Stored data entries

◆ ◆ ◆ ◆

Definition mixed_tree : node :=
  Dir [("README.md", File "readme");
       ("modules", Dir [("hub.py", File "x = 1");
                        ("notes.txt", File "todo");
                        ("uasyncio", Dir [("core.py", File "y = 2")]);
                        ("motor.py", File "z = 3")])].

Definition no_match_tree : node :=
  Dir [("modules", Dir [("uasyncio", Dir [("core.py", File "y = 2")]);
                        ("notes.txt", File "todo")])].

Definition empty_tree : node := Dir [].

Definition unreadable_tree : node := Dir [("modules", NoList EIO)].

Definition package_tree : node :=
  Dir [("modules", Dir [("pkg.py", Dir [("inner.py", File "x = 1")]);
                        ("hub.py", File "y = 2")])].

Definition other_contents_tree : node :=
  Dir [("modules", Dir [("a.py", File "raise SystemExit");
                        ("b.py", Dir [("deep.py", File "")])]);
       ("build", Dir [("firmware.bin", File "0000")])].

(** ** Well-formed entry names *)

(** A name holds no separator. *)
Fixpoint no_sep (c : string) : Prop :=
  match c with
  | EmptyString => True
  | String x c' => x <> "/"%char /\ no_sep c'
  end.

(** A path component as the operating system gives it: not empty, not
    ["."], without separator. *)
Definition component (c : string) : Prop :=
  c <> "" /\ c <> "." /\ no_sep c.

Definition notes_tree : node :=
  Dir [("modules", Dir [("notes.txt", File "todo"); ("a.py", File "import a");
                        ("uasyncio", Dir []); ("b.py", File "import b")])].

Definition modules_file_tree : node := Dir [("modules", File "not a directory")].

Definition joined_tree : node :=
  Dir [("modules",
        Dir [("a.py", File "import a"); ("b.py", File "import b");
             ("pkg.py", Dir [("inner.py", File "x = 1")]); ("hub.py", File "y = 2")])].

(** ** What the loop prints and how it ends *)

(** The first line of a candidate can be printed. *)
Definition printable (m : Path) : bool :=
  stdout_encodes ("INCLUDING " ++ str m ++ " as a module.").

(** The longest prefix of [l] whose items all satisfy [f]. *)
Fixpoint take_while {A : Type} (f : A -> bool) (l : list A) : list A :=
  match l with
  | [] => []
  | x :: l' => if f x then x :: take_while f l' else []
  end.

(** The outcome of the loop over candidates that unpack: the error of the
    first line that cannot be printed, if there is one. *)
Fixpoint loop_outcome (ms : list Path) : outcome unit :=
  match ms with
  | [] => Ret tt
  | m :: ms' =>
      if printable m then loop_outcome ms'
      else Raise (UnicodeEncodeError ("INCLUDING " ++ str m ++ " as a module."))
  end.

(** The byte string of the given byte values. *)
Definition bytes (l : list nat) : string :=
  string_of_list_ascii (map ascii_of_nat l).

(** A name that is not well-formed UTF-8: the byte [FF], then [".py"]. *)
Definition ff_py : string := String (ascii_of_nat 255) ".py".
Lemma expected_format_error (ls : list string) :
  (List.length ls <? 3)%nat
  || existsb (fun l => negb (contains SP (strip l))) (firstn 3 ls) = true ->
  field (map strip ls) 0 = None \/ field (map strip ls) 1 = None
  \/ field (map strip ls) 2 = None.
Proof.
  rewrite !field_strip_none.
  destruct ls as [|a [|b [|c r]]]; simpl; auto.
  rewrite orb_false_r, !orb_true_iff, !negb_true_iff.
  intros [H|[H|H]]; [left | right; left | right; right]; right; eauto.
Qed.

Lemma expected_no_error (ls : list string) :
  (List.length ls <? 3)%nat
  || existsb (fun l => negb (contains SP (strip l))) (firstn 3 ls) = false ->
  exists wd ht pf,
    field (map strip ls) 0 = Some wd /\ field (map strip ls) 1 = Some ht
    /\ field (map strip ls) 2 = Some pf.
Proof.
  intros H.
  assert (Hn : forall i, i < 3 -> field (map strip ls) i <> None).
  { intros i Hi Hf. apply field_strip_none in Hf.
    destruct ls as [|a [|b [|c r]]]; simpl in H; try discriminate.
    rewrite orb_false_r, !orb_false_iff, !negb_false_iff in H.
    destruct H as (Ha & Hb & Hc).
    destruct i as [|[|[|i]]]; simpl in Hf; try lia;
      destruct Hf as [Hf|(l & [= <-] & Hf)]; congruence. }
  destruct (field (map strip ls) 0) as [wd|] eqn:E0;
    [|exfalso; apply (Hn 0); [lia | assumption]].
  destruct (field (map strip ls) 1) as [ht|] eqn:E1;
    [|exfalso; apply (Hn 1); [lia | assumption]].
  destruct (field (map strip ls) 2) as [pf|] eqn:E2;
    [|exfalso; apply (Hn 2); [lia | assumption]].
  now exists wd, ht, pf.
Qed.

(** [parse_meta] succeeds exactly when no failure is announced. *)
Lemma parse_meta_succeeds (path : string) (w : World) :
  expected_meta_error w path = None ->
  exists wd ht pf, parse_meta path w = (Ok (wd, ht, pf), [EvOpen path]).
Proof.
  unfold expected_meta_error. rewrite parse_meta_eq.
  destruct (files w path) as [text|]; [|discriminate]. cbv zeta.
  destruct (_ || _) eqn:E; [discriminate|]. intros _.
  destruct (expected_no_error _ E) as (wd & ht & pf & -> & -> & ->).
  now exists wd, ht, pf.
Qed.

◆ ◆ ◆ ◆

## ACTION ITEM
Only these lines should appear in the reply: the one containing "destruct H as (Ha & Hb & Hc).", the last line of the data, and all lines between them, each copied exactly.

## EXERCISE ANSWER
    destruct H as (Ha & Hb & Hc).
    destruct i as [|[|[|i]]]; simpl in Hf; try lia;
      destruct Hf as [Hf|(l & [= <-] & Hf)]; congruence. }
  destruct (field (map strip ls) 0) as [wd|] eqn:E0;
    [|exfalso; apply (Hn 0); [lia | assumption]].
  destruct (field (map strip ls) 1) as [ht|] eqn:E1;
    [|exfalso; apply (Hn 1); [lia | assumption]].
  destruct (field (map strip ls) 2) as [pf|] eqn:E2;
    [|exfalso; apply (Hn 2); [lia | assumption]].
  now exists wd, ht, pf.
Qed.

(** [parse_meta] succeeds exactly when no failure is announced. *)
Lemma parse_meta_succeeds (path : string) (w : World) :
  expected_meta_error w path = None ->
  exists wd ht pf, parse_meta path w = (Ok (wd, ht, pf), [EvOpen path]).
Proof.
  unfold expected_meta_error. rewrite parse_meta_eq.
  destruct (files w path) as [text|]; [|discriminate]. cbv zeta.
  destruct (_ || _) eqn:E; [discriminate|]. intros _.
  destruct (expected_no_error _ E) as (wd & ht & pf & -> & -> & ->).
  now exists wd, ht, pf.
Qed.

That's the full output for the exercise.